START DATA FOR PROCESSING
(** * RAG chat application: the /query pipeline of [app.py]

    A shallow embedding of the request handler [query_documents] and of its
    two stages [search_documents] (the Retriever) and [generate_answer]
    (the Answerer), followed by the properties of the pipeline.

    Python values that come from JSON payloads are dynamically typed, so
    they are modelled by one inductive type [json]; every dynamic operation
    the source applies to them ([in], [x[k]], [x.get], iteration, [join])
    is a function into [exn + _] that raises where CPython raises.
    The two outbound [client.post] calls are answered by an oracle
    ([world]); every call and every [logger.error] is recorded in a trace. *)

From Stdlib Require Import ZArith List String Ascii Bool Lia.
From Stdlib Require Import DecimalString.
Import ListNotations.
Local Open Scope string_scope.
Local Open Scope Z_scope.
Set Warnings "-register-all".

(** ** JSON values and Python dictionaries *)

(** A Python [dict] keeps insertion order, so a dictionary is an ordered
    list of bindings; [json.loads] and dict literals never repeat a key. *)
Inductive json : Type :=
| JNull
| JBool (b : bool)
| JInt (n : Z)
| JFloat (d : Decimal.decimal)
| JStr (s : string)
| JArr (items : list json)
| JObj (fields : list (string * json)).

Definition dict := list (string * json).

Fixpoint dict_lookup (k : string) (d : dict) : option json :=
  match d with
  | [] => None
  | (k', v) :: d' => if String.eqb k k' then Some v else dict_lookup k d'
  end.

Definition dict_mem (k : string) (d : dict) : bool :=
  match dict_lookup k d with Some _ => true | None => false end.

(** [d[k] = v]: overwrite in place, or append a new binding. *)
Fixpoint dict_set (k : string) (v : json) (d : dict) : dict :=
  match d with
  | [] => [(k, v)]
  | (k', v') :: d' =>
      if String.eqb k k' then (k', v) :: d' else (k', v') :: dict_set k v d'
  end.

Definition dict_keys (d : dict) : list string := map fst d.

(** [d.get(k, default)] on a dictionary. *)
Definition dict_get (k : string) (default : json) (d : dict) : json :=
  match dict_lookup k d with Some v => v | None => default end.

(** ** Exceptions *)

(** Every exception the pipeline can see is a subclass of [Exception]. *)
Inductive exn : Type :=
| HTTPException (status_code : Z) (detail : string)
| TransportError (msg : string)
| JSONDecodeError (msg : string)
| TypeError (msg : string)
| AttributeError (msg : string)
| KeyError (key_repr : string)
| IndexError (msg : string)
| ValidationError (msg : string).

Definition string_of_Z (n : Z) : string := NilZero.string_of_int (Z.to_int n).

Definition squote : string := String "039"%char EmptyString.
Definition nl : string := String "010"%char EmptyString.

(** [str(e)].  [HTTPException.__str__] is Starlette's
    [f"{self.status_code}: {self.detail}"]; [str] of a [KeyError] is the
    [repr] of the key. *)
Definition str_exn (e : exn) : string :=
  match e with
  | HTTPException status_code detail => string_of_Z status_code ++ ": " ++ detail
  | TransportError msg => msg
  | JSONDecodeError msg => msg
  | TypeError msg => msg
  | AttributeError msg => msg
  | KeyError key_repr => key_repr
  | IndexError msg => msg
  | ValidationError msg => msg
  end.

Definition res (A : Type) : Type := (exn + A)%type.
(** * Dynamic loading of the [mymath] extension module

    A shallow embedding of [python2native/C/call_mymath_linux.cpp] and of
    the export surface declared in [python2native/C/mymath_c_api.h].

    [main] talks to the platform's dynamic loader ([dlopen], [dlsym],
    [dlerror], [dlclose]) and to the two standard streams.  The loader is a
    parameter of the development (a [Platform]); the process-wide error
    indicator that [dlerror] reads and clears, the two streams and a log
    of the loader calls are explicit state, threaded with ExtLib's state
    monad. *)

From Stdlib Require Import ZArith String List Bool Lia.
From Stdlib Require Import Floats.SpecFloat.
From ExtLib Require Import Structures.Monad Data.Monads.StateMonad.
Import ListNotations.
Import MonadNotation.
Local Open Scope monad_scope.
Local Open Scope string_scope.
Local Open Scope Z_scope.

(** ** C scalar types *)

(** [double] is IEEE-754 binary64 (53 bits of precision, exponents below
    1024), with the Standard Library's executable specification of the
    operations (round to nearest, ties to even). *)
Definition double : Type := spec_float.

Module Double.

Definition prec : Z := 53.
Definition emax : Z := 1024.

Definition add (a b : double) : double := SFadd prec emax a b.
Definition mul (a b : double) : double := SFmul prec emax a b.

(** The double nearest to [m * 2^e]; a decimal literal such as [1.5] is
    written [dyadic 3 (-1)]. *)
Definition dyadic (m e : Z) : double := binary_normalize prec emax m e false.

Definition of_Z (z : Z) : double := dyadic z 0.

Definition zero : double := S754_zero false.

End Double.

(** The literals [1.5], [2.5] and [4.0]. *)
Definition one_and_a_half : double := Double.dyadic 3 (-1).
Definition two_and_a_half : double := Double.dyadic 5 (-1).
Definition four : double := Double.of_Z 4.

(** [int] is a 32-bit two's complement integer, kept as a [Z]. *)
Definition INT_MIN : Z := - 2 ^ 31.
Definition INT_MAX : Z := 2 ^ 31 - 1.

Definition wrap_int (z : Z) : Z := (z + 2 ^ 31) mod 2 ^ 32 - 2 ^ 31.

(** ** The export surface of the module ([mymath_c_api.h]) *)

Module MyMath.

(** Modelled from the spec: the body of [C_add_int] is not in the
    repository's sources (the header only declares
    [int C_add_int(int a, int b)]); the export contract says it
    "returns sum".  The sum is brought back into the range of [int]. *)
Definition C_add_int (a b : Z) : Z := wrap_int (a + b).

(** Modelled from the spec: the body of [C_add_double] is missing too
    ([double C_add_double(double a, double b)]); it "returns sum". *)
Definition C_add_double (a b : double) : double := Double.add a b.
END DATA FOR PROCESSING
START DATA FOR PROCESSING
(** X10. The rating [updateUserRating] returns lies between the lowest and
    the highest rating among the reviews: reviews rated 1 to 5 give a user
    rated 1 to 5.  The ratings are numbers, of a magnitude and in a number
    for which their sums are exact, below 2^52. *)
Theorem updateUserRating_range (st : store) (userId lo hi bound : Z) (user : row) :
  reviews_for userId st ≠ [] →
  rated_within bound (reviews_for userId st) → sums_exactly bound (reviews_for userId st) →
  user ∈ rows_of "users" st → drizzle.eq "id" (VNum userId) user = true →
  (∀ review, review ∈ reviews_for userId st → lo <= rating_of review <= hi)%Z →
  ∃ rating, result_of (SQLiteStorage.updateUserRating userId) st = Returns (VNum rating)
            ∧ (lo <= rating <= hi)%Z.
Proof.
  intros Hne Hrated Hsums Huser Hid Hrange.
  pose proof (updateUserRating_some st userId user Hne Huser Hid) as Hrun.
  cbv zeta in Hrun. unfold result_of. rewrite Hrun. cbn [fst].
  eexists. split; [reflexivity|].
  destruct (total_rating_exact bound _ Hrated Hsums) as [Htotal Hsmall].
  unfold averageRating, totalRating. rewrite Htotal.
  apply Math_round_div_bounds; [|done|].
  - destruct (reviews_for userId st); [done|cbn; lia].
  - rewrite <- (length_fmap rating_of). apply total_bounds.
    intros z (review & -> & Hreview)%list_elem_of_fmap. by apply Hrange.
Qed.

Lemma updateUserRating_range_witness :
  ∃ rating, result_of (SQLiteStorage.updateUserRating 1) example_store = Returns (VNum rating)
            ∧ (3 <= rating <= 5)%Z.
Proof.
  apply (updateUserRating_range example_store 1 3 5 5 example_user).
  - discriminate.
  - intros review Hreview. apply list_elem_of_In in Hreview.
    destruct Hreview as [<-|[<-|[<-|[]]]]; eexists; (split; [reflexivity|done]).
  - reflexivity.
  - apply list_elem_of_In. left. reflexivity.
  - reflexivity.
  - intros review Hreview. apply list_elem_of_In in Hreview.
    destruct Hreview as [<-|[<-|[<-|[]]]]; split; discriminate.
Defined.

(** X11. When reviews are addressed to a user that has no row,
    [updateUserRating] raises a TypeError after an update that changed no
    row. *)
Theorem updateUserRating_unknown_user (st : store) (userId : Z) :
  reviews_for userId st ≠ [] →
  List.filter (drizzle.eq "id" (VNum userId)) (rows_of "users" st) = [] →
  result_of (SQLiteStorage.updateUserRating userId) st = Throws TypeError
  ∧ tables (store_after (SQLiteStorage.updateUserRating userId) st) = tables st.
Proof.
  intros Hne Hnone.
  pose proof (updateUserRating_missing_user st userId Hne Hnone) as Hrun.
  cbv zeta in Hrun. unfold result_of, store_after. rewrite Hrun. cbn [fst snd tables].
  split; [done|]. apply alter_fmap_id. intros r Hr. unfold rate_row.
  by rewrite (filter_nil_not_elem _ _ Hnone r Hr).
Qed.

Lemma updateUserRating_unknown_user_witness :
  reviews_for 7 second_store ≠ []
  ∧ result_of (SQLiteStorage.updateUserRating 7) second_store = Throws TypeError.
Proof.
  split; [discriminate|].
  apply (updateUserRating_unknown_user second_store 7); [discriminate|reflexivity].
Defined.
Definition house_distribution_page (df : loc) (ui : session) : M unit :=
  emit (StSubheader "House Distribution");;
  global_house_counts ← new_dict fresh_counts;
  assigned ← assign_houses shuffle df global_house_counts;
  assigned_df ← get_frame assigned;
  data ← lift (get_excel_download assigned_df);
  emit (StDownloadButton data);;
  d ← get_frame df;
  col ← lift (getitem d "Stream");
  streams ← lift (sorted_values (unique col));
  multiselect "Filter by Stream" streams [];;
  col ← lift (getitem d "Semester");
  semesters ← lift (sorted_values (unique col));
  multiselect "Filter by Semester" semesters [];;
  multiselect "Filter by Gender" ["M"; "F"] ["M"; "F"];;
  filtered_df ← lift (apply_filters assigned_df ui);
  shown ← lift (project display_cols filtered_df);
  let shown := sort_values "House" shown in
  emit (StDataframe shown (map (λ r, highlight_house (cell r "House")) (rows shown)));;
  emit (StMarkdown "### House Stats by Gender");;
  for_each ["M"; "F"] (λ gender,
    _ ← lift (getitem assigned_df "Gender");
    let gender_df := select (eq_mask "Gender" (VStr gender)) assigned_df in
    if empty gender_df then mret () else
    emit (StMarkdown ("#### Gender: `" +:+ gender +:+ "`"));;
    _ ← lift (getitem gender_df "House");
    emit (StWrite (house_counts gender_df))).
END DATA FOR PROCESSING
START DATA FOR PROCESSING
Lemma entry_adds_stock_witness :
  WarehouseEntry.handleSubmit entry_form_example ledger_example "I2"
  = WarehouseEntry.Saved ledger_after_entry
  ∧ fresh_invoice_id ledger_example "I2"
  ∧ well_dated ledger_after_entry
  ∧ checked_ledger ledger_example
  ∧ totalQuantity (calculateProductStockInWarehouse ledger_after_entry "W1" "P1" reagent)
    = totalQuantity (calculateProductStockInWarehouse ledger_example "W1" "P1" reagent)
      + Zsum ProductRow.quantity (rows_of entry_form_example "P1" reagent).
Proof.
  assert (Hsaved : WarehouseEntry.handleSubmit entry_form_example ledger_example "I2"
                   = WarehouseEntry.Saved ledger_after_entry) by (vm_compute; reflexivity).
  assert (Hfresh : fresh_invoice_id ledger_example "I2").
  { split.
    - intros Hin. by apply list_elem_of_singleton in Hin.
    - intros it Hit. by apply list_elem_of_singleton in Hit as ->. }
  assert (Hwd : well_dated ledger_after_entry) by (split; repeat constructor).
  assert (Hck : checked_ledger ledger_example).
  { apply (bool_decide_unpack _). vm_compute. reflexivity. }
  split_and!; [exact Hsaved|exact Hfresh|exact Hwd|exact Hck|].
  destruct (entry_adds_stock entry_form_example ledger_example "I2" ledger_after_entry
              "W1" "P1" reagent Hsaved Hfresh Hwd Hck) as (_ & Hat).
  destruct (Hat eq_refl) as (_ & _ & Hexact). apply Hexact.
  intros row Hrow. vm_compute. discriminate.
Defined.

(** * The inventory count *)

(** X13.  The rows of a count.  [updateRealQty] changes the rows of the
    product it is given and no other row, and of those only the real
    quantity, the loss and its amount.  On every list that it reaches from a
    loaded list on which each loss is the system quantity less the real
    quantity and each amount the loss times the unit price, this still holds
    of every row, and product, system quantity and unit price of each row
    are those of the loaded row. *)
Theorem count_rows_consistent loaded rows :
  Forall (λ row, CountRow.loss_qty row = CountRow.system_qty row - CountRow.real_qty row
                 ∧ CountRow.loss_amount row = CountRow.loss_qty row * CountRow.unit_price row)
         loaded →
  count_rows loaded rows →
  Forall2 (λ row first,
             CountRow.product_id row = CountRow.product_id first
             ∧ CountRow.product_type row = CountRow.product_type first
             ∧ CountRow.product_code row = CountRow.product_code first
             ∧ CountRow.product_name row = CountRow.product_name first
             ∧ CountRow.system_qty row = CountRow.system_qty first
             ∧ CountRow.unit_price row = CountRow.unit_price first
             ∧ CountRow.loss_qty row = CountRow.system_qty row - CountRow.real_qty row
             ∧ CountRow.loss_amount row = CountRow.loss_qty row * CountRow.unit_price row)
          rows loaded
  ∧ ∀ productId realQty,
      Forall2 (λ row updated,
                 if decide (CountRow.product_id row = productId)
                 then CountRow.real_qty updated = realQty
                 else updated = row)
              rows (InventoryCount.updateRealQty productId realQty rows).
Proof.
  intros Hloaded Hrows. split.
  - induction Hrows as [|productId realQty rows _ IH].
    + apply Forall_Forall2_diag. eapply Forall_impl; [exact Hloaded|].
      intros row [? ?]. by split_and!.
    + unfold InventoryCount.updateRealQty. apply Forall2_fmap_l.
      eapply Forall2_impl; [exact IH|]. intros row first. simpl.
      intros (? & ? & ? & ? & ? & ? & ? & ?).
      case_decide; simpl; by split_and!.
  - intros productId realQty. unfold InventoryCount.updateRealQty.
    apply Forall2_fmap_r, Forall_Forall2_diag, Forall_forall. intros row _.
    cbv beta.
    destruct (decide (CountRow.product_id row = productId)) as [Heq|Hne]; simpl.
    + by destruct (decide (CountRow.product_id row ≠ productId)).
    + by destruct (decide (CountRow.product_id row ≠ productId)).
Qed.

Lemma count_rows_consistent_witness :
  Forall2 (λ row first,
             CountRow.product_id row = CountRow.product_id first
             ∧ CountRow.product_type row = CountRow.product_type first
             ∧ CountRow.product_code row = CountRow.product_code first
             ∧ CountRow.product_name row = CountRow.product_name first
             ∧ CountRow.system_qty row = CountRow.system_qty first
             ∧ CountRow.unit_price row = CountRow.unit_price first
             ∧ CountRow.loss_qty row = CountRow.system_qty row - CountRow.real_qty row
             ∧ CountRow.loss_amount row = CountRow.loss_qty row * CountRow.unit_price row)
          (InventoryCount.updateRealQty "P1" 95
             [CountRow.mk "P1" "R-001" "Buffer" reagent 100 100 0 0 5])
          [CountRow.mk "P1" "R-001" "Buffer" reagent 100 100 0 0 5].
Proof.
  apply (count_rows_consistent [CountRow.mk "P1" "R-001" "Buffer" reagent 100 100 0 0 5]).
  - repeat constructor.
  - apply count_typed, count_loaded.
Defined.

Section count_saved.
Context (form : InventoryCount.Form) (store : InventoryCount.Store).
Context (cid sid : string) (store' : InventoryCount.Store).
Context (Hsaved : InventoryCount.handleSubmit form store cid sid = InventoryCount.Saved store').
END DATA FOR PROCESSING
- _INSTRUCTIONS TO FOLLOW_
Above are some records; copy exactly the lines from the one with "rating <= hi)%Z." through the one with "result_of (SQLiteStorage.updateUserRating userId) st = Throws", both included, and no others.

- _RESULT_
            ∧ (lo <= rating <= hi)%Z.
Proof.
  intros Hne Hrated Hsums Huser Hid Hrange.
  pose proof (updateUserRating_some st userId user Hne Huser Hid) as Hrun.
  cbv zeta in Hrun. unfold result_of. rewrite Hrun. cbn [fst].
  eexists. split; [reflexivity|].
  destruct (total_rating_exact bound _ Hrated Hsums) as [Htotal Hsmall].
  unfold averageRating, totalRating. rewrite Htotal.
  apply Math_round_div_bounds; [|done|].
  - destruct (reviews_for userId st); [done|cbn; lia].
  - rewrite <- (length_fmap rating_of). apply total_bounds.
    intros z (review & -> & Hreview)%list_elem_of_fmap. by apply Hrange.
Qed.

Lemma updateUserRating_range_witness :
  ∃ rating, result_of (SQLiteStorage.updateUserRating 1) example_store = Returns (VNum rating)
            ∧ (3 <= rating <= 5)%Z.
Proof.
  apply (updateUserRating_range example_store 1 3 5 5 example_user).
  - discriminate.
  - intros review Hreview. apply list_elem_of_In in Hreview.
    destruct Hreview as [<-|[<-|[<-|[]]]]; eexists; (split; [reflexivity|done]).
  - reflexivity.
  - apply list_elem_of_In. left. reflexivity.
  - reflexivity.
  - intros review Hreview. apply list_elem_of_In in Hreview.
    destruct Hreview as [<-|[<-|[<-|[]]]]; split; discriminate.
Defined.

(** X11. When reviews are addressed to a user that has no row,
    [updateUserRating] raises a TypeError after an update that changed no
    row. *)
Theorem updateUserRating_unknown_user (st : store) (userId : Z) :
  reviews_for userId st ≠ [] →
  List.filter (drizzle.eq "id" (VNum userId)) (rows_of "users" st) = [] →
  result_of (SQLiteStorage.updateUserRating userId) st = Throws TypeError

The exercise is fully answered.